▶ **Data records**

Lemma CInv_resided c r fl :
  CInv c -> flats (world c) !! range_flat r = Some fl -> wf_range (world c) r ->
  busy (state fl) (range_index r) (range_count r) = false ->
  next_residency (state fl) + 1 <= usize_MAX ->
  CInv (mkConf (txs c) (mkHold r (next_residency (state fl)) :: held c) (resided (world c) r fl)).
Proof.
  intros HC Hfl Hwr Hb Hn. pose proof (ci_inv _ HC) as HI.
  pose proof (wf_flats_flat _ _ _ (inv_wf _ _ HI) Hfl) as [_ _ Hres _ _].
  rewrite Forall_forall in Hres.
  assert (Hri : forall i e, e ∈ res_in (resided (world c) r fl) i <->
    e ∈ res_in (world c) i \/ (i = range_flat r /\
      e = mkResidency (next_residency (state fl)) (range_index r) (range_count r))).
  { intros i e. unfold resided. rewrite set_state_res by done. case_decide; simpl.
    - subst i. rewrite elem_of_app, list_elem_of_singleton. rewrite (res_in_Some _ _ _ Hfl). naive_solver.
    - naive_solver. }
  split; simpl.
  - by apply resided_Inv.
  - intros h [->|Hh]%elem_of_cons; simpl.
    + split; [apply insert_dom; eauto|]. apply Hri. right. done.
    + destruct (ci_held _ HC h Hh). split; [by apply insert_dom|]. apply Hri. by left.
  - constructor; [|apply HC]. intros (h & Heq & Hh)%list_elem_of_fmap. simpl in Heq.
    injection Heq as Hf Hid. destruct (ci_held _ HC h Hh) as [_ He]. rewrite <- Hf in He.
    rewrite (res_in_Some _ _ _ Hfl) in He. destruct (Hres _ He) as [? _]. simpl in *. lia.
  - intros i e p s He Hcov Hs. unfold resided in Hs. rewrite set_state_slot in Hs by done.
    apply Hri in He as [He|[-> ->]]; [by eapply (ci_guard _ HC)|].
    unfold covers in Hcov. simpl in Hcov. destruct (in_flight s) eqn:Hfs; [|done].
    rewrite <- Hb. destruct Hwr as (? & _ & _ & Hc & _). symmetry.
    apply (busy_true (world c) (range_flat r)); [apply HI|done|lia|]. eauto.
Qed.

Lemma CInv_released c n h fl i :
  CInv c -> held c !! n = Some h -> flats (world c) !! range_flat (hold_range h) = Some fl ->
  residencies (state fl) !! i = Some (entry h) ->
  CInv (mkConf (txs c) (remove_at n (held c)) (released (world c) (range_flat (hold_range h)) fl i)).
Proof.
  intros HC Hn Hfl Hi. pose proof (ci_inv _ HC) as HI.
  pose proof (remove_at_perm _ _ _ Hn) as Hp. pose proof (remove_at_perm _ _ _ Hi) as Hpi.
  set (id := range_flat (hold_range h)) in *.
  assert (Hsub : forall j e, e ∈ res_in (released (world c) id fl i) j -> e ∈ res_in (world c) j).
  { intros j e. unfold released. rewrite set_state_res by done. case_decide; [subst j|done]. simpl.
    intros He. rewrite (res_in_Some _ _ _ Hfl), <- Hpi. by right. }
  pose proof (ci_keys _ HC) as Hkeys. rewrite <- Hp in Hkeys. simpl in Hkeys.
  apply NoDup_cons in Hkeys as [Hkey Hkeys].
  split; simpl.
  - by eapply released_Inv.
  - intros h' Hh'. destruct (ci_held _ HC h') as [? He]; [rewrite <- Hp; by right|].
    split; [by apply insert_dom|]. unfold released. rewrite set_state_res by done.
    case_decide as Hid; [|done]. simpl. rewrite Hid, (res_in_Some _ _ _ Hfl), <- Hpi in He.
    apply elem_of_cons in He as [He|He]; [|done]. exfalso. apply Hkey.
    apply list_elem_of_fmap. exists h'. split; [|done]. unfold entry in He.
    injection He as Hhid _ _. unfold id in Hid. congruence.
  - done.
  - intros j e p s He%Hsub Hcov Hs. unfold released in Hs. rewrite set_state_slot in Hs by done.
    by eapply (ci_guard _ HC).
Qed.

Lemma fills_CInv c w' id lo hi :
  CInv c -> Inv (txs c) w' -> fills (world c) w' id lo hi -> CInv (mkConf (txs c) (held c) w').
Proof.
  intros HC HI Hf. apply CInv_erase; [done..|apply Hf|]. intros i p s Hs Hfl.
  destruct (slot_at (world c) i p) as [x|] eqn:Hx.
  - apply (fi_kept _ _ _ _ _ Hf) in Hx. left. congruence.
  - destruct (fi_new _ _ _ _ _ Hf i p Hx) as (_ & _ & f & _ & ?); [congruence|].
    by simplify_eq.
Qed.

Lemma append_CInv c w' fl :
  CInv c -> Inv (txs c) w' -> flats w' = flats (world c) ++ [fl] ->
  residencies (state fl) = [] ->
  (forall s p x, source (state fl) = Managed s -> tmap s !! p = Some x -> in_flight x = false) ->
  CInv (mkConf (txs c) (held c) w').
Proof.
  intros HC HI Hf Hr Hs.
  assert (Hs' : forall j q, slot_at w' j q =
    slot_at (set_flats (flats (world c) ++ [fl]) (world c)) j q).
  { intros j q. unfold slot_at, slots_in. simpl. by rewrite Hf. }
  apply CInv_frame; [done..| | |].
  - intros i. unfold res_in. rewrite Hf. destruct (decide (i < length (flats (world c))))%nat.
    + by rewrite lookup_app_l.
    + rewrite lookup_app_r by lia. rewrite (proj2 (lookup_ge_None (flats (world c)) i)) by lia.
      destruct (i - length _)%nat; simpl; [by rewrite Hr|done].
  - intros i [x Hi]. rewrite Hf. rewrite lookup_app_l by (by eapply lookup_lt_Some). eauto.
  - intros i p s Hi Hfl. left. rewrite Hs', append_slot in Hi. case_decide; [|done].
    destruct (source (state fl)) as [sl|] eqn:Hsrc; [|done].
    rewrite (Hs sl p s) in Hfl by done. done.
Qed.
(** ** Materialization and lookup *)

(** [FlatRange_materialize] step by step: the residency, the loop, and the
    residency's release when the loop fails. *)
Lemma FlatRange_materialize_run c r fl :
  CInv c -> wf_range (world c) r -> flats (world c) !! range_flat r = Some fl ->
  exists x w', FlatRange_materialize r (world c) = Some (x, w') /\
    (forall i p s, slot_at (world c) i p = Some s -> slot_at w' i p = Some s) /\
    match x with
    | Ok h => h = mkHold r (next_residency (state fl)) /\ entry h ∈ res_in w' (range_flat r) /\
        (is_Some (slots_in (world c) (range_flat r)) ->
         forall p, range_index r <= p < range_index r + range_count r ->
           exists f, slot_at w' (range_flat r) p = Some (Resident f))
    | Err e => reports (world c) (range_flat r) (range_index r) (range_index r + range_count r) e
    end.
Proof.
  intros HC Hwr Hfl. pose proof (ci_inv _ HC) as HI. pose proof Hwr as (fl0 & Hfl0 & Hi & Hc & Hle).
  simplify_eq.
  destruct (reside_run (world c) r fl (inv_wf _ _ HI) Hfl) as [h Hr].
  unfold FlatRange_materialize, mbind at 1, M_bind at 1.
  destruct Hr as [[Hr Hb]|[[Hr Hb]|(Hr & Hb & Hn)]]; rewrite Hr.
  { exists (Err Busy), (world c). split_and!; [done..|]. simpl.
    apply (busy_true (world c) (range_flat r)) in Hb; [done|apply HI|done|lia]. }
  { exists (Err OutOfMemory), (set_heap h (world c)). done. }
  set (w1 := resided _ r fl) in *.
  assert (HI1 : Inv (txs c) w1) by (apply resided_Inv; [by apply set_heap_Inv|done..]).
  assert (Hs1 : forall i p, slot_at w1 i p = slot_at (world c) i p).
  { intros i p. unfold w1, resided. by rewrite set_state_slot. }
  destruct (flats w1 !! range_flat r) as [fl1|] eqn:Hfl1.
  2: { exfalso. apply lookup_ge_None in Hfl1. unfold w1, resided in Hfl1. simpl in Hfl1.
       rewrite length_insert in Hfl1. apply lookup_lt_Some in Hfl. lia. }
  assert (fl1 = mkFlat (page_count fl) (mkState (source (state fl)) (residencies (state fl) ++
    [mkResidency (next_residency (state fl)) (range_index r) (range_count r)])
    (next_residency (state fl) + 1) (transferable (state fl)))) as ->.
  { unfold w1, resided in Hfl1. simpl in Hfl1.
    rewrite list_lookup_insert_eq in Hfl1 by (by eapply lookup_lt_Some). congruence. }
  destruct (materialize_range_run _ w1 _ _ (range_count r) _ HI1 Hfl1 Hi ltac:(lia))
    as (x & w2 & Hm & HI2 & Hf & Hx).
  pose proof (fi_kept _ _ _ _ _ Hf) as Hk.
  pose proof (erase_res _ _ (range_flat r) (fi_erase _ _ _ _ _ Hf)) as Hres2.
  rewrite (res_in_Some _ _ _ Hfl1) in Hres2. simpl in Hres2.
  unfold on_err, mbind at 1, M_bind at 1. rewrite Hm. destruct x as [[]|e].
  - exists (Ok (mkHold r (next_residency (state fl)))), w2. split; [done|].
    split; [intros i p s ?; apply Hk; by rewrite Hs1|]. split; [done|]. split.
    + rewrite Hres2. apply elem_of_app. right. by apply list_elem_of_singleton.
    + intros Hin. apply Hx. unfold slots_in in *. rewrite Hfl1. by rewrite Hfl in Hin.
  - destruct (erase_lookup _ _ _ _ (fi_erase _ _ _ _ _ Hf) Hfl1) as (fl2 & Hfl2 & _).
    destruct (release_run (E:=FlatError) w2 (range_flat r) fl2
      (mkResidency (next_residency (state fl)) (range_index r) (range_count r)))
      as (i & Hi' & Hrel); [apply HI2|done| |].
    { rewrite <- (res_in_Some _ _ _ Hfl2), Hres2. apply elem_of_app. right.
      by apply list_elem_of_singleton. }
    unfold mbind, M_bind. simpl in Hrel |- *. rewrite Hrel.
    exists (Err e), (released w2 (range_flat r) fl2 i). split; [done|]. split.
    + intros j q s Hq. unfold released. rewrite set_state_slot by done. apply Hk. by rewrite Hs1.
    + destruct Hx as [(-> & _ & Hbad)|[_ Hrep]]; [cbn [page_count] in Hbad; lia|].
      destruct e; simpl in *; try done; by setoid_rewrite <- Hs1.
Qed.
Lemma block_halves i k p :
  0 <= k -> in_block p (i, k + 1) <-> in_block p (i, k) \/ in_block p (i + 2 ^ k, k).
Proof.
  intros Hk. unfold in_block. simpl. rewrite Z.pow_add_r by lia. change (2 ^ 1) with 2.
  pose proof (pow2_pos k Hk). lia.
Qed.

Lemma partition_split bs T i k :
  partition ({[(i, k + 1)]} ∪ bs) T -> (i, k + 1) ∉ bs -> 0 <= k ->
  partition ({[(i, k)]} ∪ ({[(i + 2 ^ k, k)]} ∪ bs)) T.
Proof.
  intros [Ha Hd Hc] Hn Hk. destruct (buddy_lower i k) as (_ & Hl & Hu); [apply Ha; set_solver|done|].
  pose proof (pow2_pos k Hk) as Hpos.
  assert (Hout : forall b p, b ∈ bs -> in_block p b -> ~ in_block p (i, k + 1)).
  { intros b p Hb Hp Hp'. apply Hn. rewrite (Hd (i, k + 1) b p); [done|set_solver..|done|done]. }
  assert (Hhalf : forall p, in_block p (i, k) -> in_block p (i + 2 ^ k, k) -> False).
  { unfold in_block. simpl. lia. }
  split.
  - intros b. rewrite !elem_of_union, !elem_of_singleton. intros [->|[->|Hb]]; [done..|].
    apply Ha. set_solver.
  - intros b b' p. rewrite !elem_of_union, !elem_of_singleton.
    pose proof (block_halves i k p Hk) as Hh.
    intros [->|[->|Hb]] [->|[->|Hb']] Hp Hp'; try done.
    + by destruct (Hhalf p).
    + destruct (Hout b' p Hb' Hp'). apply Hh. by left.
    + by destruct (Hhalf p).
    + destruct (Hout b' p Hb' Hp'). apply Hh. by right.
    + destruct (Hout b p Hb Hp). apply Hh. by left.
    + destruct (Hout b p Hb Hp). apply Hh. by right.
    + apply (Hd _ _ p); [set_solver..|done|done].
  - intros p. rewrite Hc. pose proof (block_halves i k p Hk) as Hh. split.
    + intros (b & [->%elem_of_singleton|Hb]%elem_of_union & Hp).
      * apply Hh in Hp as [Hp|Hp]; eexists; (split; [|exact Hp]); set_solver.
      * exists b. split; [set_solver|done].
    + intros (b & Hb & Hp). rewrite !elem_of_union, !elem_of_singleton in Hb.
      destruct Hb as [->|[->|Hb]].
      * exists (i, k + 1). split; [set_solver|]. apply Hh. by left.
      * exists (i, k + 1). split; [set_solver|]. apply Hh. by right.
      * exists b. split; [set_solver|done].
Qed.

Lemma partition_join bs T i k :
  partition ({[(i, k)]} ∪ ({[(i + 2 ^ k, k)]} ∪ bs)) T -> aligned (i, k + 1) -> 0 <= k ->
  (i, k) ∉ bs -> (i + 2 ^ k, k) ∉ bs ->
  partition ({[(i, k + 1)]} ∪ bs) T.
Proof.
  intros [Ha Hd Hc] Hal Hk Hn1 Hn2.
  assert (Hout : forall b p, b ∈ bs -> in_block p b -> ~ in_block p (i, k + 1)).
  { intros b p Hb Hp [Hp'|Hp']%block_halves; [| |done].
    - apply Hn1. rewrite (Hd (i, k) b p); [done|set_solver..|done|done].
    - apply Hn2. rewrite (Hd (i + 2 ^ k, k) b p); [done|set_solver..|done|done]. }
  split.
  - intros b [->%elem_of_singleton|Hb]%elem_of_union; [done|]. apply Ha. set_solver.
  - intros b b' p. rewrite !elem_of_union, !elem_of_singleton.
    intros [->|Hb] [->|Hb'] Hp Hp'; try done.
    + exfalso. by eapply Hout.
    + exfalso. by eapply Hout.
    + apply (Hd _ _ p); [set_solver..|done|done].
  - intros p. rewrite Hc. pose proof (block_halves i k p Hk) as Hh. split.
    + intros (b & Hb & Hp). rewrite !elem_of_union, !elem_of_singleton in Hb.
      destruct Hb as [->|[->|Hb]].
      * exists (i, k + 1). split; [set_solver|]. apply Hh. by left.
      * exists (i, k + 1). split; [set_solver|]. apply Hh. by right.
      * exists b. split; [set_solver|done].
    + intros (b & [->%elem_of_singleton|Hb]%elem_of_union & Hp).
      * apply Hh in Hp as [Hp|Hp]; eexists; (split; [|exact Hp]); set_solver.
      * exists b. split; [set_solver|done].
Qed.

(** ** The lists and the metadata represent a set of free blocks *)

Definition geometry (s : FrameInner) : Z * Z * nat * nat :=
  (base s, edge s, length (freelist s), length (pagemeta s)).

(** [frame_addr], as a function of the allocator's base. *)
Definition addr_at (b index : Z) : Z := b + index * PAGE_SIZE.

Record Rep (s : FrameInner) (F : gset block) (ls : nat -> list Z) : Prop := {
  rp_dll : forall k h, freelist s !! k = Some h -> dll (memory s) None h (addr_at (base s) <$> ls k);
  rp_mem : forall i k, (i, k) ∈ F <-> 0 <= k < len (freelist s) /\ i ∈ ls (Z.to_nat k);
  rp_nodup : forall k, NoDup (ls k);
  rp_range : forall i k, (i, k) ∈ F -> 0 <= i < len (pagemeta s);
  rp_meta : forall i k, 0 <= i -> nth_z (pagemeta s) i = Some (Some k) <-> (i, k) ∈ F;
  rp_powers : (length (freelist s) <= 256)%nat
}.

Lemma frame_addr_inj b i j : addr_at b i = addr_at b j -> i = j.
Proof. unfold addr_at, PAGE_SIZE. lia. Qed.

#[global] Instance frame_addr_inj' b : Inj (=) (=) (addr_at b).
Proof. intros i j. apply frame_addr_inj. Qed.

Lemma frame_index_addr s i : frame_index s (addr_at (base s) i) = i.
Proof.
  unfold frame_index, addr_at, PAGE_SIZE.
  replace (base s + i * 4096 - base s) with (i * 4096) by lia. by apply Z.div_mul.
Qed.

Lemma Rep_uniq s F ls i k k' : Rep s F ls -> (i, k) ∈ F -> (i, k') ∈ F -> k = k'.
Proof.
  intros HR H1 H2. destruct (rp_range _ _ _ HR i k H1).
  apply (rp_meta _ _ _ HR) in H1, H2; [|done..]. congruence.
Qed.

Definition upd_ls (ls : nat -> list Z) (k : Z) (l : list Z) : nat -> list Z :=
  fun j => if decide (j = Z.to_nat k) then l else ls j.

Lemma elem_of_fmap_addr b i (l : list Z) : addr_at b i ∈ addr_at b <$> l <-> i ∈ l.
Proof.
  split; [|apply list_elem_of_fmap_2].
  intros (j & Hj & Hin)%list_elem_of_fmap. by apply frame_addr_inj in Hj as ->.
Qed.

(** Reading the head list of a power. *)
Lemma head_of_run s k h : nth_z (freelist s) k = Some h -> head_of k s = Some (Ok h, s).
Proof. intros Hh. unfold head_of. munfold. by rewrite Hh. Qed.

Lemma set_head_run s k h h' :
  nth_z (freelist s) k = Some h ->
  set_head k h' s = Some (Ok tt, set_freelist (<[Z.to_nat k := h']> (freelist s)) s).
Proof. intros Hh. unfold set_head. munfold. by rewrite (head_of_run _ _ _ Hh). Qed.

Lemma set_meta_run s i o o' :
  nth_z (pagemeta s) i = Some o ->
  set_meta i o' s = Some (Ok tt, set_pagemeta (<[Z.to_nat i := o']> (pagemeta s)) s).
Proof. intros Hh. unfold set_meta. munfold. by rewrite Hh. Qed.

(** The optional write of a [prev] field. *)
Lemma back_run s h p :
  (forall a, h = Some a -> is_Some (memory s !! a)) ->
  back_link h p s =
  Some (Ok tt, set_memory (set_back (memory s) h p) s).
Proof.
  intros Hh. destruct h as [a|]; simpl; [|by destruct s].
  destruct (Hh a eq_refl) as [l Hl]. unfold set_prev, read_link, write_link. munfold. by rewrite Hl.
Qed.

(** ** List operations on the represented set *)

(** Lists of different powers share no node. *)
Lemma Rep_lists s F ls i j k :
  Rep s F ls -> (j < length (freelist s))%nat -> (k < length (freelist s))%nat ->
  i ∈ ls j -> i ∈ ls k -> j = k.
Proof.
  intros HR Hj Hk H1 H2.
  assert (E : Z.of_nat j = Z.of_nat k); [|lia].
  apply (Rep_uniq s F ls i); [done|..]; apply (rp_mem _ _ _ HR); unfold len;
    rewrite Nat2Z.id; (split; [lia|done]).
Qed.

Lemma Rep_list_mem s F ls i j :
  Rep s F ls -> (j < length (freelist s))%nat -> i ∈ ls j <-> (i, Z.of_nat j) ∈ F.
Proof.
  intros HR Hj. rewrite (rp_mem _ _ _ HR), Nat2Z.id. unfold len. split; [|naive_solver].
  intros. split; [lia|done].
Qed.

Lemma upd_ls_eq ls k l j : j = Z.to_nat k -> upd_ls ls k l j = l.
Proof. intros ->. unfold upd_ls. by rewrite decide_True. Qed.
Lemma upd_ls_ne ls k l j : j <> Z.to_nat k -> upd_ls ls k l j = ls j.
Proof. intros. unfold upd_ls. by rewrite decide_False. Qed.

Lemma push_link_rep s F ls i k :
  Rep s F ls -> 0 <= i < len (pagemeta s) -> 0 <= k < len (freelist s) ->
  (forall k', (i, k') ∉ F) ->
  exists s', push_link i k s = Some (Ok tt, s') /\
    Rep s' ({[(i, k)]} ∪ F) (upd_ls ls k (i :: ls (Z.to_nat k))) /\ geometry s' = geometry s.
Proof.
  intros HR Hi Hk Hfresh. set (a := addr_at (base s) i).
  destruct (nth_z_lt _ _ Hk) as [h Hh]. destruct (nth_z_lt _ _ Hi) as [o Ho].
  pose proof (rp_dll _ _ _ HR _ _ Hh) as Hd. set (l := ls (Z.to_nat k)) in *.
  assert (Hkn : (Z.to_nat k < length (freelist s))%nat) by (unfold len in Hk; lia).
  assert (Hnot : forall j, (j < length (freelist s))%nat -> i ∉ ls j).
  { intros j Hj Hin. apply (Hfresh (Z.of_nat j)). by apply (Rep_list_mem s F ls). }
  assert (Hha : h <> Some a).
  { intros ->. destruct (dll_head _ _ _ _ a Hd eq_refl) as [l' Hl].
    apply (Hnot _ Hkn). apply (elem_of_fmap_addr (base s)). fold l. rewrite Hl. by left. }
  set (m1 := <[a := mkLink None h]> (memory s)).
  assert (Hm1 : forall b, h = Some b -> is_Some (m1 !! b)).
  { intros b ->. destruct l as [|x l']; simpl in Hd; [done|]. destruct Hd as (Hb & nx & Hm & _).
    injection Hb as ->. unfold m1. rewrite lookup_insert_ne; [eauto|]. congruence. }
  eexists. split; [|split].
  { unfold push_link, write_link. munfold. rewrite (head_of_run _ _ _ Hh).
    change (frame_addr s i) with a.
    fold m1.
    rewrite (back_run (set_memory m1 s) h (Some a) Hm1).
    rewrite (set_head_run _ _ h) by done. rewrite (set_meta_run _ _ o) by done. done. }
  2: { unfold geometry. simpl. by rewrite !length_insert. }
  set (m2 := set_back m1 h (Some a)).
  assert (Hother : forall b, b <> a -> h <> Some b -> m2 !! b = memory s !! b).
  { intros b Hb Hhb. unfold m2. rewrite set_back_other by done. unfold m1.
    rewrite lookup_insert_ne; [done|congruence]. }
  split; simpl.
  - intros j h' Hj. rewrite list_lookup_insert in Hj. destruct (decide _) as [[E _]|Hne].
    + injection Hj as <-. rewrite upd_ls_eq by lia. simpl. split; [done|]. exists h. split.
      { change (set_back m1 h (Some a) !! a = Some (mkLink None h)).
        rewrite set_back_other by done. apply lookup_insert_eq. }
      eapply dll_set_back; [apply NoDup_fmap; [apply _|]; apply HR|].
      eapply dll_frame; [|exact Hd]. intros b (x & -> & Hx)%list_elem_of_fmap.
      unfold m1. rewrite lookup_insert_ne; [done|]. intros ->%frame_addr_inj. by apply (Hnot _ Hkn).
    + assert (Hjk : j <> Z.to_nat k) by (intros ->; apply Hne; split; [done|lia]).
      rewrite upd_ls_ne by done.
      pose proof (lookup_lt_Some _ _ _ Hj) as Hjn.
      eapply dll_frame; [|by apply (rp_dll _ _ _ HR)]. intros b (x & -> & Hx)%list_elem_of_fmap.
      apply Hother.
      * intros ->%frame_addr_inj. by apply (Hnot j Hjn).
      * intros ->. destruct (dll_head _ _ _ _ _ Hd eq_refl) as [l' Hl].
        apply Hjk. eapply (Rep_lists s F ls x); [done..|]. fold l.
        apply (elem_of_fmap_addr (base s)). rewrite Hl. by left.
  - intros x k'. rewrite elem_of_union, elem_of_singleton, (rp_mem _ _ _ HR).
    unfold len. rewrite length_insert. destruct (decide (Z.to_nat k' = Z.to_nat k)) as [E|E].
    + rewrite upd_ls_eq by done. rewrite elem_of_cons. rewrite E. fold l.
      unfold len in Hk. split.
      * intros [[= -> ->]|[? ?]]; [split; [lia|by left]|split; [done|by right]].
      * intros [? [->|?]]; [left; f_equal; lia|by right].
    + rewrite upd_ls_ne by done. split; [|naive_solver]. intros [[= -> ->]|?]; done.
  - intros j. unfold upd_ls. case_decide; [|apply HR]. constructor; [by apply Hnot|apply HR].
  - intros x k' [[= -> ->]%elem_of_singleton|Hx]%elem_of_union; unfold len; rewrite length_insert;
      [done|by eapply (rp_range _ _ _ HR)].
  - intros x k' Hx. unfold nth_z. rewrite list_lookup_insert.
    pose proof (rp_powers _ _ _ HR) as Hpow. unfold len in Hk, Hi.
    destruct (decide _) as [[E _]|Hne].
    + assert (x = i) as -> by lia. rewrite Z.mod_small by lia.
      rewrite elem_of_union, elem_of_singleton. split; [intros [= ->]; by left|].
      intros [[= ->]|Hin]; [done|]. by apply Hfresh in Hin.
    + rewrite elem_of_union, elem_of_singleton, <- (rp_meta _ _ _ HR) by done.
      split; [by right|]. intros [[= -> _]|?]; [|done]. exfalso. apply Hne. lia.
  - rewrite length_insert. apply HR.
Qed.

(** The memory after unlinking a node with the links [q] and [nx]. *)
Definition unlinked (m : gmap Z Link) (q nx : option Z) : gmap Z Link :=
  set_back (match q with
            | Some b => match m !! b with Some l => <[b := mkLink (prev l) nx]> m | None => m end
            | None => m
            end) nx q.

Lemma unlinked_other m q nx c : q <> Some c -> nx <> Some c -> unlinked m q nx !! c = m !! c.
Proof.
  intros Hq Hn. unfold unlinked. rewrite set_back_other by done. destruct q as [b|]; [|done].
  destruct (m !! b); [|done]. rewrite lookup_insert_ne; [done|congruence].
Qed.

Lemma remove_link_run s i k h q nx :
  nth_z (freelist s) k = Some h -> memory s !! addr_at (base s) i = Some (mkLink q nx) ->
  (forall b, q = Some b -> is_Some (memory s !! b)) ->
  (forall b, nx = Some b -> is_Some (memory s !! b)) ->
  remove_link i k s = Some (Ok tt,
    set_memory (unlinked (memory s) q nx)
      (match q with
       | Some _ => s
       | None => set_freelist (<[Z.to_nat k := nx]> (freelist s)) s
       end)).
Proof.
  intros Hh Hm Hq Hnx. unfold remove_link, read_link. munfold.
  change (frame_addr s i) with (addr_at (base s) i). rewrite Hm. simpl. destruct q as [b|].
  - destruct (Hq b eq_refl) as [lb Hb]. unfold set_next, read_link, write_link. munfold.
    rewrite Hb. rewrite back_run.
    + unfold unlinked. rewrite Hb. done.
    + intros c ->. simpl. destruct (decide (b = c)) as [->|].
      * rewrite lookup_insert_eq. eauto.
      * rewrite lookup_insert_ne by done. by apply Hnx.
  - rewrite (set_head_run _ _ h) by done. rewrite back_run by exact Hnx. done.
Qed.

▶ **Work request**
Among the records above, extract exactly the lines from the line with "unfold mbind, M_bind." to the line with "by rewrite Hs1.", both lines included, and leave out the rest.

▶ **Solution for this exercise**
    unfold mbind, M_bind. simpl in Hrel |- *. rewrite Hrel.
    exists (Err e), (released w2 (range_flat r) fl2 i). split; [done|]. split.
    + intros j q s Hq. unfold released. rewrite set_state_slot by done. apply Hk. by rewrite Hs1.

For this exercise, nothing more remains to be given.